The committee provided a progress report on the (now postponed) Portland meeting, special mussel session, potential for virtual meeting, speakers, workshops and field trips. We discussed a virtual meeting in more detail. Celeste mentioned the virtual SFS meeting. Kevin said he saw one on Scots broom- a good example of a live one. Al said he saw one a month or so ago on monarch butterflies with 3-4 speakers over several hours, although the quality of the video was not good. Liz said Salish Sea ecosystem conference went very well, so that is another good one to look at. Kate said AFS spring virtual meeting went really well. USFSW mussel webinar went really well, too. Al agreed the USFWS webinar was great.

  1. Other items:
    1. Idaho harvest regulation changes: update on progress. Al shared testimony with Dave Stagliano from his own presentation to ODFW Commission. No further details.
    2. Mineral prospecting and placer mining: Kevin said Washington has updated their placer mining regulations.

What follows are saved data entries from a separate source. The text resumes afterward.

(* ===== verification/Sanitize.v ===== *)
(** * internal/sanitize: masking of statements in logs and spans

    [ReplaceAllString] belongs to package regexp, and is the class [RegexpReplace];
    [DefaultRuleLaws] states what it does for the patterns of the default rules. *)
From S2P Require Import Prelude GoStrings Values GoConv FuncMap TemplateParams.
From S2P Require Config.

Class RegexpReplace (GR : GoRegexp) := { ReplaceAllString : Regexp -> string -> string -> string }.

Definition DefaultRules : list Config.SanitizationRule :=
  [{| Config.Pattern := "'[^']*'"; Config.Replacement := "'***'" |};
   {| Config.Pattern := "\b\d{4,}\b"; Config.Replacement := "***" |}].

Section Sanitize.
Context {GR : GoRegexp} {RR : RegexpReplace GR}.
#[local] Set Default Proof Using "Type".

Record compiledRule := { re : Regexp; replacement : string }.
Record Sanitizer := { enabled : bool; rules : list compiledRule }.

Definition NewSanitizer (cfg : Config.SanitizationConfig) : result Sanitizer :=
  if negb (Config.SanitizationEnabled cfg) then Ok {| enabled := false; rules := [] |}
  else
    let rs := if Z.of_nat (length (Config.Rules cfg)) =? 0 then DefaultRules else Config.Rules cfg in
    compiled ← mapR (fun r => x ← regexp_Compile (Config.Pattern r); Ok {| re := x; replacement := Config.Replacement r |}) rs;
    Ok {| enabled := true; rules := compiled |}.
Definition Sanitize (s : Sanitizer) (input : string) : string :=
  if negb (enabled s) then input
  else foldl (fun result r => ReplaceAllString (re r) result (replacement r)) input (rules s).
End Sanitize.

(** ** The default rules *)

(** A text with each stretch between two quotes masked, the text since an open quote in [lit];
    a quote without a partner stays. *)
Fixpoint mask_from (lit : option string) (s : string) : string :=
  match s, lit with
  | EmptyString, None => EmptyString
  | EmptyString, Some buf => String SQUOTE buf
  | String c s', None => if Ascii.eqb c SQUOTE then mask_from (Some EmptyString) s' else String c (mask_from None s')
  | String c s', Some buf => if Ascii.eqb c SQUOTE then "'***'" +:+ mask_from None s' else mask_from (Some (buf +:+ str1 c)) s'
  end.
Definition mask_quoted (s : string) : string := mask_from None s.
Class DefaultRuleLaws {GR : GoRegexp} (RR : RegexpReplace GR) : Prop := {
  quoted_rule x s : regexp_Compile "'[^']*'" = Ok x -> ReplaceAllString x s "'***'" = mask_quoted s;
}.

(** A rendered statement: code without quotes and values quoted by the template function. *)
Fixpoint statement `{GoFmt} (parts : list (string * GoVal)) (tail : string) : string :=
  match parts with
  | [] => tail
  | (code, v) :: parts' => code +:+ quote v +:+ statement parts' tail
  end.
Definition quotes_of `{GoFmt} (v : GoVal) : nat := count_byte SQUOTE (sprint v).
Fixpoint masked (n : nat) (rest : string) : string :=
  match n with O => rest | S n' => "'***'" +:+ masked n' rest end.

Lemma mask_code code s : count_byte SQUOTE code = O -> mask_from None (code +:+ s) = code +:+ mask_from None s.
Proof.
  induction code as [|c code IH]; intros H; [done|]. simpl in *. destruct (Ascii.eqb c SQUOTE); [done|]. by rewrite IH.
Qed.
(** The inside of a literal whose quotes are doubled, up to and with its closing quote. *)
Lemma mask_literal t buf s :
  mask_from (Some buf) (replace_byte SQUOTE (String SQUOTE (str1 SQUOTE)) t +:+ String SQUOTE s)
  = masked (S (count_byte SQUOTE t)) (mask_from None s).
Proof.
  revert buf. induction t as [|c t IH]; intros buf; [by destruct buf|].
  cbn [replace_byte count_byte]. destruct (Ascii.eqb_spec c SQUOTE) as [->|Hne].
  - cbn [String.append str1 mask_from]. rewrite !Ascii.eqb_refl. cbv iota. rewrite IH. done.
  - cbn [String.append mask_from]. rewrite (proj2 (Ascii.eqb_neq _ _) Hne). rewrite IH. done.
Qed.
Lemma count_replace_other c d new s : count_byte c new = O -> c <> d -> count_byte c (replace_byte d new s) = count_byte c s.
Proof.
  intros Hn Hne. induction s as [|x s IH]; [done|]. cbn [replace_byte count_byte]. destruct (Ascii.eqb_spec x d) as [->|_].
  - rewrite count_byte_app, Hn, IH. by rewrite (proj2 (Ascii.eqb_neq _ _)) by congruence.
  - cbn [count_byte]. by rewrite IH.
Qed.
Lemma mask_quote `{GoFmt} v s : mask_from None (quote v +:+ s) = masked (S (quotes_of v)) (mask_from None s).
Proof.
  unfold quote, safeString, quotes_of. rewrite !str_app_assoc. cbn [String.append str1 mask_from]. rewrite Ascii.eqb_refl.
  rewrite mask_literal. by rewrite !count_replace_other.
Qed.
Lemma mask_statement `{GoFmt} parts tail parts' :
  map fst parts = map fst parts' -> map (fun p => quotes_of p.2) parts = map (fun p => quotes_of p.2) parts' ->
  Forall (fun p => count_byte SQUOTE p.1 = O) parts ->
  mask_quoted (statement parts tail) = mask_quoted (statement parts' tail).
Proof.
  unfold mask_quoted. revert parts'. induction parts as [|[code v] parts IH]; intros [|[code' v'] parts'] H1 H2 Hc; try done.
  cbn [map fst snd statement] in *. injection H1 as <- H1. injection H2 as H2q H2. apply Forall_cons in Hc as [Hc0 Hc]. cbn [fst] in Hc0.
  rewrite !(mask_code code) by done. rewrite !mask_quote, H2q. by rewrite (IH parts' H1 H2 Hc).
Qed.

(** what the default rules leave of a statement.  Once sanitized, two statements of the same
    code are the same text whatever string values the template quoted into them, up to the
    number of quotes inside those values: nothing else of a value reaches a log or a span. *)
Theorem quoted_values_hidden `{GoFmt} {GR : GoRegexp} {RR : RegexpReplace GR} {DL : DefaultRuleLaws RR} s parts parts' tail :
  NewSanitizer {| Config.SanitizationEnabled := true; Config.Rules := [] |} = Ok s ->
  map fst parts = map fst parts' -> map (fun p => quotes_of p.2) parts = map (fun p => quotes_of p.2) parts' ->
  Forall (fun p => count_byte SQUOTE p.1 = O) parts ->
  Sanitize s (statement parts tail) = Sanitize s (statement parts' tail).
Proof.
  intros Hs H1 H2 Hc. unfold NewSanitizer in Hs. cbn [negb Config.SanitizationEnabled Config.Rules length] in Hs.
  change (Z.of_nat 0 =? 0) with true in Hs. cbv iota in Hs. unfold DefaultRules in Hs.
  cbn [mapR Config.Pattern Config.Replacement] in Hs. result_inv. unfold Sanitize. cbn [enabled rules negb foldl re replacement].
  rewrite !quoted_rule by done. by rewrite (mask_statement parts tail parts').
Qed.

(** ** A concrete instance *)

Definition demo_replace : RegexpReplace demo_regexp :=
  {| ReplaceAllString (x : @Regexp demo_regexp) s r := if String.eqb (x : string) "'[^']*'" then mask_quoted s else s |}.
Lemma demo_rule_laws : DefaultRuleLaws demo_replace.
Proof. split. intros x s H. apply Ok_inj in H as <-. reflexivity. Qed.
Lemma quoted_values_hidden_witness : exists s,
  NewSanitizer (GR := demo_regexp) {| Config.SanitizationEnabled := true; Config.Rules := [] |} = Ok s
  /\ Sanitize (RR := demo_replace) s (statement (H := demo_fmt) [("SELECT 1 WHERE a = ", VString "it's")] ";")
    = Sanitize (RR := demo_replace) s (statement (H := demo_fmt) [("SELECT 1 WHERE a = ", VString "'secret")] ";").
Proof.
  eexists. split; [reflexivity|].
  apply (quoted_values_hidden (H := demo_fmt) (GR := demo_regexp) (RR := demo_replace) (DL := demo_rule_laws));
    [reflexivity|reflexivity|reflexivity|repeat constructor].
Defined.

Aquatic mining is now restricted (see the map shared by WDFW). Mussels will benefit as well. Only possible in specific watersheds. Lots of recreational miners. Al has seen gold dredging in the Rogue River basin and it is very destructive. It is now better regulated in Oregon. New regulations in effect in Washington. Some differences between mechanical and non-mechanical. Panning still allowed anywhere. Cynthia said the Idaho restrictions are related to anadromous fish presence.

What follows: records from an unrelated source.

(** ** Fuel *)

Section Fuel.
Context {GX : Gqlgen} {SD : SelectionDepth GX} {SDL : SelectionDepthLaws GX SD}.
Context {JT : JsonText} {GI : GqlgenInput} {FT : FloatText} {TM : TimeText} {IN : Introspection} {W : Type}.
#[local] Set Default Proof Using "Type".
#[local] Abbreviation Types := (Path -> Selections -> IType -> X W Marshaler).

(** Two computations that do the same on every state; two executors that agree on selections
    less than [d] deep. *)
Definition same {A} (m m' : X W A) : Prop := forall s, m s = m' s.
Definition agree (d : nat) (f g : Types) : Prop := forall ctx sel obj, (depth sel < d)%nat -> same (f ctx sel obj) (g ctx sel obj).
Definition same_case (a b : string * (X W Marshaler * bool)) : Prop := a.1 = b.1 /\ same a.2.1 b.2.1 /\ a.2.2 = b.2.2.
Definition same_cases (sel : Selections) (name : string) (cases cases' : CollectedField -> list (string * (X W Marshaler * bool))) : Prop :=
  forall field, (depth (fSelections field) < depth sel)%nat -> Forall2 same_case (cases field) (cases' field).

Lemma same_refl {A} (m : X W A) : same m m.
Proof. done. Qed.
Lemma same_assoc k l l' : Forall2 same_case l l' ->
  match assoc k l, assoc k l' with
  | Some (run, counted), Some (run', counted') => same run run' /\ counted = counted'
  | None, None => True
  | _, _ => False
  end.
Proof.
  induction 1 as [|[a [ra ca]] [b [rb cb]] l l' (H1 & H2 & H3) _ IH]; cbn in *; [done|]. subst b cb.
  destruct (decide (a = k)); [done|exact IH].
Qed.
Lemma object_of_same name sel cases cases' :
  same_cases sel name cases cases' -> same (object_of name sel cases) (object_of name sel cases').
Proof using SDL.
  intros H s. unfold object_of. assert (G : Forall (fun field => depth (fSelections field) < depth sel)%nat (CollectFields sel [name])).
  { apply Forall_forall. intros field Hf. by eapply depth_field. }
  revert G. generalize (CollectFields sel [name]) as fields. intros fields G.
  enough (E : forall s, field_values name cases fields s = field_values name cases' fields s) by (unfold xbind; by rewrite E).
  clear s. induction G as [|field fields Hf _ IH]; intros s; [done|]. cbn [field_values]. unfold xbind.
  assert (E : forall s, (if String.eqb (fName field) "__typename" then xret (MString name, 0)
      else match assoc (fName field) (cases field) with
           | Some (run, counted) => fun s => match run s with (Some a, s') => xret (a, if counted && is_null a then 1 else 0) s' | (None, s') => (None, s') end
           | None => panic
           end) s
      = (if String.eqb (fName field) "__typename" then xret (MString name, 0)
      else match assoc (fName field) (cases' field) with
           | Some (run, counted) => fun s => match run s with (Some a, s') => xret (a, if counted && is_null a then 1 else 0) s' | (None, s') => (None, s') end
           | None => panic
           end) s).
  { intros s'. destruct (String.eqb _ _); [done|]. pose proof (same_assoc (fName field) _ _ (H field Hf)) as Ha.
    destruct (assoc _ (cases field)) as [[r c]|], (assoc _ (cases' field)) as [[r' c']|]; try done. destruct Ha as [Hr ->]. by rewrite Hr. }
  rewrite E. destruct (_ s) as [[v|] s1]; [|done]. by rewrite IH.
Qed.
Lemma marshal_slice_same {A} ctx (k k' : Path -> option A -> X W Marshaler) v :
  (forall ctx a, same (k ctx a) (k' ctx a)) -> same (marshal_slice ctx k v) (marshal_slice ctx k' v).
Proof using SDL.
  intros H s. unfold marshal_slice, xbind. erewrite MarshalSliceConcurrently_ext; [reflexivity|]. intros. apply H.
Qed.
Lemma elements_same {A} ctx (k k' : Path -> A -> X W Marshaler) v : (forall ctx a, same (k ctx a) (k' ctx a)) ->
  same (marshal_slice ctx (fun ctx => element (k ctx)) v) (marshal_slice ctx (fun ctx => element (k' ctx)) v).
Proof using SDL. intros H. apply marshal_slice_same. intros c [a|]; [apply H|done]. Qed.
Lemma or_null_same {A} (v : option A) (k k' : A -> X W Marshaler) : (forall a, same (k a) (k' a)) -> same (or_null v k) (or_null v k').
Proof. intros H. destruct v; [apply H|done]. Qed.
Lemma not_nil_same {A} ctx (v : option A) (k k' : A -> X W Marshaler) : (forall a, same (k a) (k' a)) -> same (not_nil ctx v k) (not_nil ctx v k').
Proof. intros H. destruct v; [apply H|done]. Qed.
Lemma field_same {A T} ctx field init (resolve : A -> X W (result T)) marshal marshal' nonNull :
  (forall c v, same (marshal c (fSelections field) v) (marshal' c (fSelections field) v)) ->
  same (ResolveField ctx field init resolve marshal true nonNull) (ResolveField ctx field init resolve marshal' true nonNull).
Proof using SDL. intros H s. apply ResolveField_ext. intros. apply H. Qed.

    3. Unio and FMCS listserv subscriptions: Emilie and Kevin attempted to have our listserv subscribed to these listservs but have had varying success with emails actually going through. We will continue to work on this
    4. Mussel Webinar Series ideas from workgroup members

Emilie provided results of the workgroup survey on webinar suggestions. We

  1. Case Studies in the PNW (mussel surveys and distribution studies)
  2. Restoration Projects I: Removal and Recolonization (Methods)

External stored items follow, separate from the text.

(* ===== verification/GraphqlFailures.v ===== *)
(** * What a failing resolver costs

    Every field of Query and Mutation but the introspection is non-null.  The executor of
    [GraphqlOutput] therefore answers null for the whole document as soon as one root field
    fails, also when the others have succeeded. *)
From S2P Require Import Prelude GoStrings Values GoConv FuncMap Json JsonRaw Scalar Auth.
From S2P Require Import Resolver PrometheusResolver TemplateResolver GraphqlInput GraphqlOutput GraphqlTyped GraphqlMutations GraphqlIntrospection.
From S2P Require Mutation TemplateEngine TemplateLoader.

Section Failures.
Context {GX : Gqlgen} {GXL : GqlgenLaws GX} {JT : JsonText} {W : Type} {GI : GqlgenInput} {FT : FloatText} {TM : TimeText}.
Variable Sprintf_text : format -> string.
#[local] Set Default Proof Using "Type".
#[local] Existing Instance any_change_preorder.

(** In this world the field gets no value: its arguments are refused, or its resolver returns an
    error or panics. *)
Definition fails {A B} (args : Path -> list (string * GoVal) -> attempt A) (r : A -> W -> option (result B) * W) (ctx : Path)
    (field : CollectedField) (w : W) : Prop :=
  forall a, args (child_path ctx field) (ArgumentMap field) = Done a -> forall v, (r a w).1 <> Some (Ok v).
Definition mutation_failures (M : MutationResolver W) (ctx : Path) (field : CollectedField) : list (string * (W -> Prop)) :=
  [("clearCache", fails field_Mutation_clearCache_args (ClearCache M) ctx field);
   ("insertStarrocks", fails field_Mutation_insertStarrocks_args (fun a => InsertStarrocks M a.1 a.2) ctx field);
   ("updateStarrocks", fails field_Mutation_updateStarrocks_args (fun a => UpdateStarrocks M a.1.1 a.1.2 a.2) ctx field);
   ("deleteStarrocks", fails field_Mutation_deleteStarrocks_args (fun a => DeleteStarrocks M a.1 a.2) ctx field);
   ("insertBatchStarrocks", fails field_Mutation_insertBatchStarrocks_args (fun a => InsertBatchStarrocks M a.1.1 a.1.2 a.2) ctx field);
   ("reloadTemplates", fails (fun _ _ => Done tt) (fun _ => ReloadTemplates M) ctx field)].
Definition query_failures (Q : QueryResolver W) (zero_time : Time) (ctx : Path) (field : CollectedField) : list (string * (W -> Prop)) :=
  [("starrocks", fails field_Query_starrocks_args (Starrocks Q) ctx field);
   ("prometheusInstant", fails field_Query_prometheusInstant_args (fun a => PrometheusInstant Q a.1.1 a.1.2 a.2) ctx field);
   ("prometheusRange", fails (fun ctx raw => field_Query_prometheusRange_args ctx raw zero_time) (PrometheusRange Q) ctx field);
   ("templateQuery", fails field_Query_templateQuery_args (TemplateQuery Q) ctx field);
   ("templateList", fails field_Query_templateList_args (fun a => TemplateList Q a.1 a.2) ctx field)].
Definition failing (table : list (string * (W -> Prop))) (field : CollectedField) (w : W) : Prop :=
  match assoc (fName field) table with Some f => f w | None => False end.

(** The field is null and the response says so. *)
Definition lost (ctx : Path) (field : CollectedField) (m : Marshaler) (e : list FieldError) : Prop :=
  m = MNull /\ exists err, (child_path ctx field, err) ∈ e.
Lemma lost_stable ctx field : stable (lost ctx field).
Proof. intros m e e' [-> [err H]] [k ->]. split; [done|]. exists err. apply elem_of_app. by left. Qed.
Lemma logged_at ctx field err (s : St W) : lost ctx field MNull (errs (add_error (child_path ctx field) err s).2).
Proof. split; [done|]. exists err. cbn. apply elem_of_app. right. by apply list_elem_of_singleton. Qed.

Lemma failing_field {A T} ctx field args (r : A -> W -> option (result T) * W) marshal nonNull s :
  fails args r ctx field (world s) ->
  let x := ResolveField ctx field (field_context args field) (fun a => call (r a)) marshal true nonNull s in
  errs s `prefix_of` errs x.2 /\ exists m, x.1 = Some m /\ lost ctx field m (errs x.2).
Proof using GXL.
  intros Hf. cbv zeta. set (c := child_path ctx field). unfold fails in Hf. fold c in Hf.
  assert (Hadd : forall err w, let s' := (add_error (W := W) c err {| world := w; errs := errs s |}).2 in
    errs s `prefix_of` errs s' /\ exists m, Some MNull = Some m /\ lost ctx field m (errs s')).
  { intros err w. split; [by apply prefix_app_r|]. eexists. split; [done|]. apply logged_at. }
  destruct (args c (ArgumentMap field)) as [a|e|] eqn:Ea.
  2-3: erewrite ResolveField_refused by (unfold field_context; fold c; rewrite Ea; reflexivity); exact (Hadd _ (world s)).
  specialize (Hf a eq_refl).
  assert (Ei : field_context args field c s = (Some (Ok a), s)) by (unfold field_context; by rewrite Ea).
  destruct (r a (world s)) as [res w'] eqn:Er. set (s2 := {| world := w'; errs := errs s |}).
  assert (Ec : call (r a) s = (res, s2)) by (unfold call; by rewrite Er).
  destruct res as [[v|e]|]; [by destruct (Hf v)|..].
  - destruct (ResolveField_failed _ _ _ ctx field (field_context args field) (fun a => call (r a)) marshal nonNull s a s e s2 Ei Ec) as [e' ->].
    exact (Hadd e' w').
  - destruct (ResolveField_panicked _ _ _ ctx field (field_context args field) (fun a => call (r a)) marshal nonNull s a s s2 Ei) as [e' ->]; [by left|].
    exact (Hadd e' w').
Qed.

(** *** Mutations *)

Lemma field_values_app name (cases : CollectedField -> list (string * (X W Marshaler * bool))) l1 l2 s :
  field_values name cases (l1 ++ l2) s
  = (a <== field_values name cases l1 ; b <== field_values name cases l2 ; xret (a.1 ++ b.1, a.2 + b.2)) s.
Proof.
  revert s. induction l1 as [|field l1 IH]; intros s; cbn [field_values app].
  { unfold xbind. cbn. by destruct (field_values name cases l2 s) as [[[m n]|] s']. }
  unfold xbind. match goal with |- match ?m s with _ => _ end = _ => destruct (m s) as [[x|] s1] end; [|done].
  rewrite IH. unfold xbind. destruct (field_values name cases l1 s1) as [[a|] s2]; [|done].
  cbn. destruct (field_values name cases l2 s2) as [[b|] s3]; [|done]. cbn. by rewrite Z.add_assoc.
Qed.
Lemma field_values_lost name cases ctx before field after s v s' :
  cases_typed (R := any_change (W := W)) name cases ->
  fName field <> "__typename" ->
  (forall b s1, field_values name cases before s = (Some b, s1) -> exists run, assoc (fName field) (cases field) = Some (run, true)
     /\ exists m, (run s1).1 = Some m /\ lost ctx field m (errs (run s1).2)) ->
  field_values name cases (before ++ field :: after) s = (Some v, s') ->
  0 < v.2 /\ exists err, (child_path ctx field, err) ∈ errs s'.
Proof using GXL.
  intros Hc Hn Hf. rewrite field_values_app. unfold xbind at 1.
  destruct (field_values_typed (R := any_change) name cases before Hc s) as (_ & _ & Hb).
  destruct (field_values name cases before s) as [[b|] s1] eqn:Eb; [|done]. destruct (Hb b eq_refl) as [Hb0 _]. clear Hb.
  destruct (Hf b s1 eq_refl) as (run & Ea & m & Em & -> & err & He). clear Hf Eb.
  cbn [field_values]. rewrite (proj2 (String.eqb_neq _ _) Hn), Ea. unfold xbind. destruct (run s1) as [mo s2]. cbn in Em, He. subst mo. cbn.
  destruct (field_values_typed (R := any_change) name cases after Hc s2) as (_ & Hp & Ha).
  destruct (field_values name cases after s2) as [[a|] s3]; [|done]. destruct (Ha a eq_refl) as [Ha0 _]. cbn in Hp.
  intros [= <- <-]. cbn. split; [lia|]. destruct Hp as [k ->]. exists err. apply elem_of_app. by left.
Qed.

(** The field that fails is one of the cases. *)
Ltac failing_case Hf :=
  let f := fresh "f" in let Ea := fresh "Ea" in let Ek := fresh "Ek" in
  try unfold failing in Hf;
  match type of Hf with context [assoc ?k ?l] => destruct (assoc k l) as [f|] eqn:Ea; [|done] end;
  apply assoc_elem in Ea; unfold mutation_failures, query_failures in Ea;
  repeat rewrite elem_of_cons in Ea; rewrite elem_of_nil in Ea; destruct_or? Ea;
  injection Ea as Ek ->.

Lemma mutation_lost (M : MutationResolver W) ctx sel before field after s m s' :
  CollectFields sel ["Mutation"] = before ++ field :: after ->
  failing (mutation_failures M ctx field) field (foldl (mutation_effect M ctx) (world s) before) ->
  _Mutation Sprintf_text M ctx sel s = (Some m, s') -> lost ctx field m (errs s').
Proof using GXL.
  intros Hfs Hf. unfold _Mutation, object_of, xbind. rewrite Hfs.
  destruct (field_values _ _ _ s) as [[out|] s1] eqn:E; [|done]. intros [= <- <-].
  enough (0 < out.2 /\ exists err, (child_path ctx field, err) ∈ errs s1) as [Hpos He].
  { rewrite (proj2 (Z.ltb_lt _ _) Hpos). by split. }
  eapply field_values_lost; [apply mutation_cases_typed| | |exact E].
  - intros En. unfold failing in Hf. by rewrite En in Hf.
  - intros b s2 Hb. apply mutation_values_order in Hb. rewrite <- Hb in Hf.
    failing_case Hf; (eexists; split; [match goal with H : fName field = _ |- _ => rewrite H end; reflexivity|]);
      rewrite RootResolverMiddleware_none; apply (failing_field _ _ _ _ _ _ _ Hf).
Qed.

(** *** Queries *)

Section Query.
Variables (Q : QueryResolver W) (zero_time : Time) (introspect : Path -> CollectedField -> X W Marshaler).
Hypothesis introspect_answers : forall ctx field t, fName field ∈ ["__type"; "__schema"] ->
  assoc (fName field) (type_fields "Query") = Some t -> answers (R := any_change) t (fSelections field) (introspect ctx field).
Hypothesis introspect_total : forall ctx field s, (introspect ctx field s).1 <> None.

  • Restoration Projects II: Habitat Improvements and Mussel Communities (If we build it, will they come?)
  1. Ecology of Mussels in Running Water; Localized Effects on Water Quality and Other Species
  2. Importance of Mussels in Native American Culture
  3. Climate Change and Habitat Suitability: how is distribution of mussels affected?
  • Status and trends of PNW mussel species
  • Knowledge gaps, ongoing projects
  1. Sampling techniques, especially eDNA and translocation protocols

Cynthia said that Torrey just published a paper in Freshwater Biology on the western mussel eDNA primers. He would be a good person to speak on western mussel eDNA. He gives a good presentation. Emilie said it might be better if someone could speak more broadly to the eDNA efforts taking place. Montana RMRS is spearheading some of that work. Al thinks this would be a good topic. Cynthia said Salmon Challis NF has pearlshell in the Salmon River. Torrey was able to show via eDNA that Gonidea was present and so needed to take precautions when planning forest management. Liz said Marie Winkowski is leading an eDNA study in the Chehalis. She isn’t volunteering Marie, but that would be a good project to discuss. Emilie agreed to reach out to Matthew Patterson to see about our recommendations.